Literasi di Indonesia hingga saat ini masih rendah bila dibandingkan negara lain.

Rep: Arie Lukihardianti/ Red: Gita Amanda
Online talkshow dengan tema Mendorong Literasi Kala Pandemi yang digelar secara online atas kerja sama Republika dengan Satgas Covid-19 dan Dispusinda Jabar, Kamis (18/2).
Foto: republika
Online talkshow dengan tema Mendorong Literasi Kala Pandemi yang digelar secara online atas kerja sama Republika dengan Satgas Covid-19 dan Dispusinda Jabar, Kamis (18/2).

REPUBLIKA.CO.ID, BANDUNG -- Literasi di Indonesia hingga saat ini masih rendah bila dibandingkan negara lain. Dari 62 negara yang disurvei literasinya, Indonesia berada di posisi ke 60.

"Kita urutan kedua dibelakang untuk literasi. Ada beberapa patokan yang membuat indeks literasi kita rendah," ujar Ketum IKAPI Pusat, Arys Hilman di acara online talkshow dengan tema Mendorong Literasi Kala Pandemi yang digelar secara online atas kerja sama Republika dengan Satgas Covid-19 dan Dispusinda Jabar, Kamis (18/2).

Arys menjelaskan, literasi Indonesia rendah di antaranya dilihat dari oplah koran, jumlah perpustakaan umum, jumlah buku yang ada diperpustakan dan lainnya. "Salah satu yang menyebabkan literasi rendah, minat baca di kita sangat kurang. Maka sulit mengharapkan bangsa cerdas literasi," katanya.

Arys menilai, Jabar punya aktivitas literasi yang kuat. Karena, berbagai program dibuat untuk meningkatkan literasi masyarakatnya. "Jabar ini harus jadi contoh nasional. Saya harap, perpustakan di Jabar juga membeli buku yang bermutu dan di sukai masyarakat bukan hanya buku yang murah," katanya.

Menurut Arys, dampak pandemi Covid-19 di Indonesia terhadap literasi berbeda dengan negara lain. Di negara lain, masyarakat memborong buku untuk bekal selama di rumah saja. "Kalau di Indonesia yang naik itu internet. Itu juga untuk nonton," katanya.

Pandemi Covid-19 ini, kata dia, bukan hanya menyebabkan masyarakat saja yang tak bisa membeli buku tapi perpustakaan juga tak membeli buku. "Perpus dan dinas menghentikan belanja bukunya. Itu hasil survei ke penerbit. Padahal saat seperti ini masyarakat perlu buku," katanya.

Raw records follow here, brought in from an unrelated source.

(* ===== verification/Launch.v ===== *)
(** * From the launcher to the engine

    The start of [cgn-infer/src/main.rs]: the options its two subcommands take,
    [TlsArgs::resolve] and the checks [serve] makes on its role, read against the
    command lines [Spawn] renders for a layer pipeline. [clap], which turns the
    command line into values, is third-party: it is represented by the list of
    declared options and by reading an option's value off the arguments. *)

From Stdlib Require Import Ascii.
From stdpp Require Import pretty.
From S2P Require Import Prelude StringFacts Float32 Config Text Layers Llama Pipeline Json Spawn.

(** ** The command line of [cgn-infer] *)

Definition TLS_OPTIONS : list string := ["--tls-ca"; "--tls-cert"; "--tls-key"; "--tls-domain"].

(** The long options of [Command::Serve] and of [Command::Worker]. *)
Definition SERVE_OPTIONS : list string :=
  ["--model"; "--host"; "--port"; "--ctx"; "--threads"; "--backend"; "--model-id"; "--max-batch"; "--prefill-chunk";
   "--kv-pool-tokens"; "--role"; "--layers"; "--workers"; "--activation-encoding"] ++ TLS_OPTIONS.

Definition WORKER_OPTIONS : list string :=
  ["--model"; "--layers"; "--listen"; "--threads"; "--backend"; "--activation-encoding"] ++ TLS_OPTIONS.

Inductive Role := Role_Standalone | Role_Coordinator.

Record TlsArgs := mkTlsArgs { tls_ca : option string; tls_cert : option string; tls_key : option string; tls_domain : string }.
Record TlsPaths := mkTlsPaths { tp_ca : string; tp_cert : string; tp_key : string; tp_domain : string }.

Definition TlsArgs_resolve (a : TlsArgs) : result (option TlsPaths) Error :=
  match tls_ca a, tls_cert a, tls_key a with
  | None, None, None => Ok None
  | Some ca, Some cert, Some key => Ok (Some (mkTlsPaths ca cert key (tls_domain a)))
  | _, _, _ => Err (Error_Config "--tls-ca, --tls-cert and --tls-key must be given together")
  end.

(** The [pipeline] of the engine's configuration, with its TLS paths. *)
Definition serve_pipeline (role : Role) (layers : option string) (workers : list string) (encoding : Encoding)
    (tls : TlsArgs) : result (option (CoordinatorConfig * option TlsPaths)) Error :=
  match role with
  | Role_Standalone =>
      if negb (is_nil workers) || bool_decide (is_Some layers)
      then Err (Error_Config "--workers/--layers require --role coordinator") else Ok None
  | Role_Coordinator =>
      match layers with
      | None => Err (Error_Config "--role coordinator requires --layers A:B")
      | Some layers =>
          if is_nil workers then Err (Error_Config "--role coordinator requires at least one --workers endpoint")
          else
            let? range := LayerRange.parse (lit layers) in
            let? tls := TlsArgs_resolve tls in
            Ok (Some (mkCoordinator range workers encoding, tls))
      end
  end.

(** ** Reading a command line *)

(** Program, subcommand, then options with their values. *)
Fixpoint pairs (l : list string) : list (string * string) :=
  match l with
  | k :: v :: l' => (k, v) :: pairs l'
  | _ => []
  end.
Definition options (argv : Argv) : list (string * string) := pairs (drop 2 argv).

Fixpoint assoc (name : string) (l : list (string * string)) : option string :=
  match l with
  | [] => None
  | (k, v) :: l' => if String.eqb k name then Some v else assoc name l'
  end.
Definition opt (argv : Argv) (name : string) : option string := assoc name (options argv).

(** Each option is declared and given once, as [clap] requires. *)
Definition accepted (declared : list string) (argv : Argv) : Prop :=
  NoDup (fst <$> options argv) /\ Forall (fun k => k ∈ declared) (fst <$> options argv) /\ length argv = 2 + 2 * length (options argv).

(** ** Splitting what was joined *)

Definition comma_free (s : string) : bool :=
  forallb (fun a => negb (Ascii.eqb a ","%char)) (String.list_ascii_of_string s).

Lemma join_cons sep x y l : join sep (x :: y :: l) = x +:+ sep +:+ join sep (y :: l).
Proof.
  rw /join /=. revert x y. induction l as [|z l IH]; intros x y; cbn; [done|].
  rw -!IH. f_equal. by rw !string_app_assoc.
Qed.

Lemma split_go_step cur a s :
  Ascii.eqb a ","%char = false -> split_go "," 0 cur (String a s) = split_go "," 0 (cur +:+ String a "") s.
Proof.
  intros Ha. cbn -[Ascii.ascii_dec String.app]. destruct (Ascii.ascii_dec ","%char a) as [<-|_]; [done|by destruct s].
Qed.

Lemma split_go_comma cur s : split_go "," 0 cur (String ","%char s) = cur :: split_go "," 0 "" s.
Proof. by destruct s. Qed.

Lemma split_go_free cur x s :
  comma_free x = true -> split_go "," 0 cur (x +:+ s) = split_go "," 0 (cur +:+ x) s.
Proof.
  revert cur. induction x as [|a x IH]; intros cur; [by rw string_app_nil_r|].
  intros [Ha Hx]%andb_true_iff. rw string_app_cons split_go_step; [by apply negb_true_iff|].
  rw IH //. by rw -string_app_assoc.
Qed.

Lemma split_go_join cur l :
  l <> [] -> Forall (fun x => comma_free x = true) l ->
  split_go "," 0 cur (join "," l) = match l with x :: l' => (cur +:+ x) :: l' | [] => [] end.
Proof.
  revert cur. induction l as [|x [|y l] IH]; intros cur Hne Hl; [done| |].
  - rw -{1}(string_app_nil_r x) split_go_free; [by inversion Hl|done].
  - apply Forall_cons in Hl as [Hx Hl]. rw join_cons split_go_free // string_app_cons split_go_comma. f_equal. by rw IH.
Qed.

Lemma split_join l : l <> [] -> Forall (fun x => comma_free x = true) l -> split (join "," l) "," = l.
Proof. intros Hne Hl. rw /split split_go_join //. by destruct l. Qed.

(** ** The process group of a pipeline *)

Ltac accepted := split_and!; [compute_dec|compute_dec|done].

Definition worker_matches (coord : Argv) (w : PipelineWorkerConfig) (argv : Argv) : Prop :=
  accepted WORKER_OPTIONS argv /\
  opt argv "--listen" = Some (pw_listen w) /\ opt argv "--layers" = Some (pw_layers w) /\
  opt argv "--model" = opt coord "--model" /\
  opt argv "--activation-encoding" = opt coord "--activation-encoding".

Lemma render_workers_match c name path enc coord ws l :
  opt coord "--model" = Some path -> opt coord "--activation-encoding" = Some enc ->
  render_workers c name path enc ws = Ok l -> Forall2 (worker_matches coord) (List.filter pw_spawn ws) l.
Proof.
  intros Hm He. revert l. induction ws as [|w ws IH]; intros l; cbn; [by intros [= <-]|].
  destruct (pw_spawn w); cbn; [|by apply IH]. destruct (_ || _); [done|].
  destruct (render_workers c name path enc ws) as [rest|]; [|done]. intros [= <-]. constructor; [|by apply IH].
  rw /worker_matches Hm He /flag. destruct (ci_threads c); split_and!; by [accepted|].
Qed.

Lemma coordinator_argv rd cfg spec role pipe coord `{SerdeJson} :
  en_kind cfg = EngineKind_CgnInfer -> ms_pipeline spec = Some pipe ->
  engine_extra_args cfg = [] -> ms_extra_args spec = [] ->
  render_argv rd cfg spec role None = Ok coord ->
  exists path, ms_path spec = Some path /\ pt_workers pipe <> [] /\ accepted SERVE_OPTIONS coord /\
  opt coord "--model" = Some path /\ opt coord "--role" = Some "coordinator" /\
  opt coord "--layers" = Some (pt_coordinator_layers pipe) /\
  opt coord "--workers" = Some (join "," (map worker_endpoint (pt_workers pipe))) /\
  opt coord "--activation-encoding" = Some (pt_activation_encoding pipe).
Proof.
  intros Hk Hp Hx Hy. rw /render_argv. destruct (validate_kv_offload cfg) as [[]|]; [|done]. cbn.
  rw /engine_extra_args Hk in Hx. rw Hk /render_cgn_infer /cgn_infer_model_path Hx Hy.
  destruct (ms_path spec) as [path|]; [|done]. cbn. rw /coordinator_args Hp.
  destruct (is_empty_str _); [done|]. destruct (is_nil (pt_workers pipe)) eqn:En; [done|].
  generalize (join "," (map worker_endpoint (pt_workers pipe))) as e. intros e [= <-].
  exists path. split; [done|]. split; [by intros E; rw E in En|].
  rw /flag. by destruct (ms_max_model_len spec), (ci_ctx (en_cgn_infer cfg)), (ci_threads (en_cgn_infer cfg));
    split_and!; first [done|accepted].
Qed.

(** For a layer pipeline the launcher's command lines fit together and fit the
    engine that reads them. Each process gets only options its subcommand
    declares, each once. The coordinator's [--workers], split at the commas, are
    the endpoints of all configured workers in order; the locally spawned workers
    are exactly those marked so, in order, each with its own address and layers
    and with the coordinator's model and encoding. The coordinator's start-up
    checks then give the configured layers and endpoints. *)
Lemma pipeline_group_agrees rd cfg spec role pipe coord ws encoding tls `{SerdeJson} :
  en_kind cfg = EngineKind_CgnInfer -> ms_pipeline spec = Some pipe ->
  engine_extra_args cfg = [] -> ms_extra_args spec = [] ->
  Forall (fun w => comma_free (worker_endpoint w) = true) (pt_workers pipe) ->
  render_pipeline_workers cfg spec = Ok ws -> render_argv rd cfg spec role None = Ok coord ->
  let endpoints := default [] ((fun e => split e ",") <$> opt coord "--workers") in
  endpoints = map worker_endpoint (pt_workers pipe) /\
  accepted SERVE_OPTIONS coord /\ opt coord "--role" = Some "coordinator" /\
  Forall2 (worker_matches coord) (List.filter pw_spawn (pt_workers pipe)) ws /\
  serve_pipeline Role_Coordinator (opt coord "--layers") endpoints encoding tls =
    (let? range := LayerRange.parse (lit (pt_coordinator_layers pipe)) in
     let? tls := TlsArgs_resolve tls in
     Ok (Some (mkCoordinator range (map worker_endpoint (pt_workers pipe)) encoding, tls))).
Proof.
  intros Hk Hp Hx Hy Hcomma Hws Hcoord endpoints.
  destruct (coordinator_argv _ _ _ _ _ _ Hk Hp Hx Hy Hcoord) as (path & Hpath & Hne & Hacc & Hm & Hr & Hl & Hw & He).
  assert (Hends : endpoints = map worker_endpoint (pt_workers pipe)).
  { rw /endpoints Hw /=. apply split_join; [by destruct (pt_workers pipe)|]. by apply Forall_map. }
  split_and!; [done|done|done| |].
  - rw /render_pipeline_workers Hp /cgn_infer_model_path Hpath in Hws.
    destruct (negb _) in Hws; [done|]. cbn in Hws. by eapply render_workers_match.
  - rw Hends Hl /=. by destruct (pt_workers pipe).
Qed.

Module LaunchExamples.

#[local] Instance no_json : SerdeJson := {| json_to_string _ := ""; json_tree _ := None |}.

Definition topology : PipelineTopologyConfig :=
  mkPipelineTopologyConfig "0:8"
    [mkPipelineWorkerConfig "127.0.0.1:9101" "8:16" None true;
     mkPipelineWorkerConfig "" "16:24" (Some "http://10.0.0.3:9101") false;
     mkPipelineWorkerConfig "127.0.0.1:9102" "24:32" None true] "int8".
Definition cfg : EngineConfig :=
  mkEngineConfig EngineKind_CgnInfer "http://127.0.0.1:8000" KvOffload_None VllmEngineConfig_default
    SglangEngineConfig_default LlamaCppEngineConfig_default MlxLmEngineConfig_default TensorrtLlmEngineConfig_default
    CgnInferEngineConfig_default LmcacheEngineConfig_default.
Definition spec : ModelSpec := mkModelSpec "m" 1 (Some 2048%Z) [] (Some "/m.gguf") ∅ (Some topology).
Definition coord : Argv := match render_argv (fun _ => None) cfg spec NodeRoleCfg_Both None with Ok a => a | Err _ => [] end.
Definition workers : list Argv := match render_pipeline_workers cfg spec with Ok l => l | Err _ => [] end.

Example coord_line : coord =
  ["cgn-infer"; "serve"; "--model"; "/m.gguf"; "--host"; "127.0.0.1"; "--port"; "8000"; "--ctx"; "2048";
   "--role"; "coordinator"; "--layers"; "0:8";
   "--workers"; "http://127.0.0.1:9101,http://10.0.0.3:9101,http://127.0.0.1:9102"; "--activation-encoding"; "int8"].
Proof. vm_compute. reflexivity. Qed.

Lemma pipeline_group_agrees_witness :
  exists range, LayerRange.parse (lit "0:8") = Ok range /\ lr_end range = 8 /\ length workers = 2 /\
  serve_pipeline Role_Coordinator (opt coord "--layers") (default [] ((fun e => split e ",") <$> opt coord "--workers"))
    EncInt8 (mkTlsArgs None None None "cognitora")
  = Ok (Some (mkCoordinator range (map worker_endpoint (pt_workers topology)) EncInt8, None)).
Proof.
  eexists (mkRange 0 8). split_and!; [by vm_compute..|].
  destruct (pipeline_group_agrees (fun _ => None) cfg spec NodeRoleCfg_Both topology coord workers EncInt8
    (mkTlsArgs None None None "cognitora") eq_refl eq_refl eq_refl eq_refl) as (_ & _ & _ & _ & Hs).
  - repeat constructor; by vm_compute.
  - by vm_compute.
  - by vm_compute.
  - exact Hs.
Defined.

End LaunchExamples.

Arys mengatakan, dalam rentang 10 tahun ini penjualan buku terus turun. Bahkan, pada 2017 sangat turun sekali baik penjualan buku fisik maupun digital. "Kalau Eropa penjualan bukunya masih tinggi. Di Eropa, semua orang membaca  buku," katanya.

Saat ini, kata dia, konsumsi buku digital di Indonesia terus mengalami kenaikan. Tapi tetap, tak bisa menyaingi buku fisik. Penerbit yang mulai mengubah buku ke digital saat ini ada 40, 8 persen dari penerbit yang ada. Angka ini, cukup meningkat karena awalnya yang membuat buku digital hanya 10 persen saja.

"Untuk penjualan, hampir 62 persen penerbit awalnya membuat lewat toko buku yang memiliki jaringan. Sekarang berubah sudah banyak yang ke marketplace," paparnya.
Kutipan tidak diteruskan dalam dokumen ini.